#### DIRECTIONS:
Output the data in full and exactly as presented.
- - - - -
Lemma update64_cases action reward o s' :
  Binary64.update np_exp action reward s = (o, s') ->
  (exists i, py_index (Z.to_nat (Binary64.num_actions s)) action = Return i
             /\ o = Return tt
             /\ s' = Binary64.updated np_exp i reward s)
  \/ (o = Raise IndexError /\ s' = s).
Proof.
  intros H.
  destruct (py_index (Z.to_nat (Binary64.num_actions s)) action)
    as [i | e] eqn:Hi.
  - rewrite (update64_returns _ reward _ Hi) in H. injection H as <- <-.
    left; exists i; auto.
  - right. destruct Hwf as (Hn & Hw & Hp & Hc).
    unfold Binary64.update, bind, get, put, lift in H.
    rewrite Hc, Hi in H. injection H as <- <-.
    rewrite (py_index_raises _ _ _ Hi). auto.
Qed.

End Binary64Runs.



(** ** The invariant of the exponential-weights state *)

Lemma Forall_repeat_R (P : R -> Prop) c k : P c -> Forall P (repeat c k).
Proof. intros H; induction k; simpl; constructor; auto. Qed.

Lemma init_inv n g s :
  (0 < n)%Z -> g <= 1 -> init n g = Return s -> policy_inv s.
Proof.
  intros Hn Hg. unfold init. destruct (Z.ltb_spec n 0); [lia |].
  intros [= <-]. unfold policy_inv, np_ones; simpl.
  assert (Hpos : 0 < IZR n) by (apply IZR_lt; lia).
  rewrite map_repeat. repeat split.
  - apply Forall_repeat_R; lra.
  - rewrite np_sum_repeat, INR_to_nat by lia. field. lra.
  - apply Forall_repeat_R. unfold Rdiv.
    apply Rmult_le_compat_r; [| lra].
    left; apply Rinv_0_lt_compat; lra.
Qed.

Lemma updated_inv i reward s :
  well_formed s -> (0 < num_actions s)%Z -> gamma s <= 1 ->
  policy_inv s -> policy_inv (updated i reward s).
Proof.
  intros (_ & Hw & _ & _) Hn Hg (Hpos & _ & _).
  set (w := set_nth i (nth i (weights s) 0 * weight_factor s i reward)
                    (weights s)).
  assert (Hlen : length w = Z.to_nat (num_actions s))
    by (unfold w; rewrite set_nth_length; exact Hw).
  assert (Hwpos : Forall (fun x => 0 < x) w).
  { unfold w. destruct (Nat.lt_ge_cases i (length (weights s))) as [Hi | Hi].
    - apply set_nth_Forall; auto. apply Rmult_lt_0_compat.
      + apply (Forall_nth_R _ _ _ _ Hpos Hi).
      + apply exp_pos.
    - rewrite set_nth_overflow by lia. exact Hpos. }
  assert (HW : 0 < np_sum w).
  { apply np_sum_positive; auto. intros E. rewrite E in Hlen. simpl in Hlen. lia. }
  assert (Hsum : np_sum (mix (gamma s) (num_actions s) w) = 1)
    by (apply np_sum_mix; auto; lra).
  unfold policy_inv, updated; fold w; simpl.
  rewrite (normalize_unit _ Hsum). repeat split; auto.
  unfold mix. apply Forall_forall. intros p Hp.
  apply in_map_iff in Hp as (x & <- & Hx).
  assert (0 < x) by (eapply Forall_forall in Hwpos; eauto).
  assert (0 < x / np_sum w) by (apply Rdiv_lt_0_compat; auto).
  nra.
Qed.

Lemma reachable_inv n g s :
  (0 < n)%Z -> g <= 1 -> reachable n g s -> policy_inv s.
Proof.
  intros Hn Hg. induction 1 as [s H | s a r o s' Hr IH H].
  - eapply init_inv; eauto.
  - pose proof (reachable_well_formed _ _ _ Hr) as Hwf.
    destruct (reachable_parameters _ _ _ Hr) as [En Eg].
    destruct (update_cases s Hwf _ _ _ _ H) as [(i & _ & _ & ->) | (_ & ->)];
      auto.
    apply updated_inv; auto; [rewrite En | rewrite Eg]; assumption.
Qed.

Lemma init_policy3 : init 3 (1 / 2) = Return policy3.
Proof. reflexivity. Qed.

Lemma init_policy2 : init 2 (1 / 2) = Return policy2.
Proof. reflexivity. Qed.

Lemma policy3_well_formed : well_formed policy3.
Proof. exact (init_well_formed _ _ _ init_policy3). Qed.

Lemma policy2_well_formed : well_formed policy2.
Proof. exact (init_well_formed _ _ _ init_policy2). Qed.

Lemma update_policy3_arm0 :
  update 0 1 policy3 = (Return tt, updated 0 1 policy3).
Proof. apply update_returns; [exact policy3_well_formed | reflexivity]. Qed.

Lemma reachable_policy3_arm0 : reachable 3 (1 / 2) (updated 0 1 policy3).
Proof.
  eapply reach_update; [apply reach_init, init_policy3 |].
  exact update_policy3_arm0.
Qed.

(** ** C3: one call of update changes one weight *)



(** ** C4: the divisor of the importance-weighted estimate *)






(** ** C6: pure exploration *)

Lemma explore3_well_formed : Binary64.well_formed Binary64.explore3.
Proof. unfold Binary64.well_formed. simpl. repeat split; lia. Qed.

Lemma explore7_well_formed : Binary64.well_formed Binary64.explore7.
Proof. unfold Binary64.well_formed. simpl. repeat split; lia. Qed.

(** C6, as stated, fails in the arithmetic the code runs in: with
    [gamma = 1] on three arms, [update(0, 710)] calls [np.exp] at 710;
    the weight overflows, [0 * (inf / inf)] is NaN, and the probabilities
    are NaN, not [1/3]. *)
Lemma C6_counterexample :
  Binary64.init 3 1 = Return Binary64.explore3 /\
  (Binary64.exp_overflow
   <? Binary64.exponent Binary64.explore3 0 710)%float = true /\
  forall np_exp, Binary64.exp_law np_exp ->
    exists s',
      Binary64.update np_exp 0 710 Binary64.explore3 = (Return tt, s') /\
      Binary64.weights s' = [infinity; 1; 1]%float /\
      Binary64.probabilities s' = [nan; nan; nan] /\
      Forall (fun p => (p =? 1 / 3)%float = false)
             (Binary64.probabilities s').
Proof.
  split; [reflexivity |]. split; [reflexivity |].
  intros np_exp [_ Hov].
  assert (E : np_exp (Binary64.exponent Binary64.explore3 0 710) = infinity)
    by (apply Hov; reflexivity).
  exists (Binary64.updated np_exp 0 710 Binary64.explore3).
  split; [apply update64_returns;
          [exact explore3_well_formed | reflexivity] |].
  assert (Ep : Binary64.probabilities
                 (Binary64.updated np_exp 0 710 Binary64.explore3)
               = [nan; nan; nan]).
  { unfold Binary64.updated. rewrite E. reflexivity. }
  split; [unfold Binary64.updated; rewrite E; reflexivity |].
  split; [exact Ep |]. rewrite Ep.
  repeat (apply Forall_cons; [reflexivity |]). apply Forall_nil.
Qed.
- - - - -
#### EXPECTED ANSWER:
Lemma update64_cases action reward o s' :
  Binary64.update np_exp action reward s = (o, s') ->
  (exists i, py_index (Z.to_nat (Binary64.num_actions s)) action = Return i
             /\ o = Return tt
             /\ s' = Binary64.updated np_exp i reward s)
  \/ (o = Raise IndexError /\ s' = s).
Proof.
  intros H.
  destruct (py_index (Z.to_nat (Binary64.num_actions s)) action)
    as [i | e] eqn:Hi.
  - rewrite (update64_returns _ reward _ Hi) in H. injection H as <- <-.
    left; exists i; auto.
  - right. destruct Hwf as (Hn & Hw & Hp & Hc).
    unfold Binary64.update, bind, get, put, lift in H.
    rewrite Hc, Hi in H. injection H as <- <-.
    rewrite (py_index_raises _ _ _ Hi). auto.
Qed.

End Binary64Runs.



(** ** The invariant of the exponential-weights state *)

Lemma Forall_repeat_R (P : R -> Prop) c k : P c -> Forall P (repeat c k).
Proof. intros H; induction k; simpl; constructor; auto. Qed.

Lemma init_inv n g s :
  (0 < n)%Z -> g <= 1 -> init n g = Return s -> policy_inv s.
Proof.
  intros Hn Hg. unfold init. destruct (Z.ltb_spec n 0); [lia |].
  intros [= <-]. unfold policy_inv, np_ones; simpl.
  assert (Hpos : 0 < IZR n) by (apply IZR_lt; lia).
  rewrite map_repeat. repeat split.
  - apply Forall_repeat_R; lra.
  - rewrite np_sum_repeat, INR_to_nat by lia. field. lra.
  - apply Forall_repeat_R. unfold Rdiv.
    apply Rmult_le_compat_r; [| lra].
    left; apply Rinv_0_lt_compat; lra.
Qed.

Lemma updated_inv i reward s :
  well_formed s -> (0 < num_actions s)%Z -> gamma s <= 1 ->
  policy_inv s -> policy_inv (updated i reward s).
Proof.
  intros (_ & Hw & _ & _) Hn Hg (Hpos & _ & _).
  set (w := set_nth i (nth i (weights s) 0 * weight_factor s i reward)
                    (weights s)).
  assert (Hlen : length w = Z.to_nat (num_actions s))
    by (unfold w; rewrite set_nth_length; exact Hw).
  assert (Hwpos : Forall (fun x => 0 < x) w).
  { unfold w. destruct (Nat.lt_ge_cases i (length (weights s))) as [Hi | Hi].
    - apply set_nth_Forall; auto. apply Rmult_lt_0_compat.
      + apply (Forall_nth_R _ _ _ _ Hpos Hi).
      + apply exp_pos.
    - rewrite set_nth_overflow by lia. exact Hpos. }
  assert (HW : 0 < np_sum w).
  { apply np_sum_positive; auto. intros E. rewrite E in Hlen. simpl in Hlen. lia. }
  assert (Hsum : np_sum (mix (gamma s) (num_actions s) w) = 1)
    by (apply np_sum_mix; auto; lra).
  unfold policy_inv, updated; fold w; simpl.
  rewrite (normalize_unit _ Hsum). repeat split; auto.
  unfold mix. apply Forall_forall. intros p Hp.
  apply in_map_iff in Hp as (x & <- & Hx).
  assert (0 < x) by (eapply Forall_forall in Hwpos; eauto).
  assert (0 < x / np_sum w) by (apply Rdiv_lt_0_compat; auto).
  nra.
Qed.

Lemma reachable_inv n g s :
  (0 < n)%Z -> g <= 1 -> reachable n g s -> policy_inv s.
Proof.
  intros Hn Hg. induction 1 as [s H | s a r o s' Hr IH H].
  - eapply init_inv; eauto.
  - pose proof (reachable_well_formed _ _ _ Hr) as Hwf.
    destruct (reachable_parameters _ _ _ Hr) as [En Eg].
    destruct (update_cases s Hwf _ _ _ _ H) as [(i & _ & _ & ->) | (_ & ->)];
      auto.
    apply updated_inv; auto; [rewrite En | rewrite Eg]; assumption.
Qed.

Lemma init_policy3 : init 3 (1 / 2) = Return policy3.
Proof. reflexivity. Qed.

Lemma init_policy2 : init 2 (1 / 2) = Return policy2.
Proof. reflexivity. Qed.

Lemma policy3_well_formed : well_formed policy3.
Proof. exact (init_well_formed _ _ _ init_policy3). Qed.

Lemma policy2_well_formed : well_formed policy2.
Proof. exact (init_well_formed _ _ _ init_policy2). Qed.

Lemma update_policy3_arm0 :
  update 0 1 policy3 = (Return tt, updated 0 1 policy3).
Proof. apply update_returns; [exact policy3_well_formed | reflexivity]. Qed.

Lemma reachable_policy3_arm0 : reachable 3 (1 / 2) (updated 0 1 policy3).
Proof.
  eapply reach_update; [apply reach_init, init_policy3 |].
  exact update_policy3_arm0.
Qed.

(** ** C3: one call of update changes one weight *)



(** ** C4: the divisor of the importance-weighted estimate *)






(** ** C6: pure exploration *)

Lemma explore3_well_formed : Binary64.well_formed Binary64.explore3.
Proof. unfold Binary64.well_formed. simpl. repeat split; lia. Qed.

Lemma explore7_well_formed : Binary64.well_formed Binary64.explore7.
Proof. unfold Binary64.well_formed. simpl. repeat split; lia. Qed.

(** C6, as stated, fails in the arithmetic the code runs in: with
    [gamma = 1] on three arms, [update(0, 710)] calls [np.exp] at 710;
    the weight overflows, [0 * (inf / inf)] is NaN, and the probabilities
    are NaN, not [1/3]. *)
Lemma C6_counterexample :
  Binary64.init 3 1 = Return Binary64.explore3 /\
  (Binary64.exp_overflow
   <? Binary64.exponent Binary64.explore3 0 710)%float = true /\
  forall np_exp, Binary64.exp_law np_exp ->
    exists s',
      Binary64.update np_exp 0 710 Binary64.explore3 = (Return tt, s') /\
      Binary64.weights s' = [infinity; 1; 1]%float /\
      Binary64.probabilities s' = [nan; nan; nan] /\
      Forall (fun p => (p =? 1 / 3)%float = false)
             (Binary64.probabilities s').
Proof.
  split; [reflexivity |]. split; [reflexivity |].
  intros np_exp [_ Hov].
  assert (E : np_exp (Binary64.exponent Binary64.explore3 0 710) = infinity)
    by (apply Hov; reflexivity).
  exists (Binary64.updated np_exp 0 710 Binary64.explore3).
  split; [apply update64_returns;
          [exact explore3_well_formed | reflexivity] |].
  assert (Ep : Binary64.probabilities
                 (Binary64.updated np_exp 0 710 Binary64.explore3)
               = [nan; nan; nan]).
  { unfold Binary64.updated. rewrite E. reflexivity. }
  split; [unfold Binary64.updated; rewrite E; reflexivity |].
  split; [exact Ep |]. rewrite Ep.
  repeat (apply Forall_cons; [reflexivity |]). apply Forall_nil.
Qed.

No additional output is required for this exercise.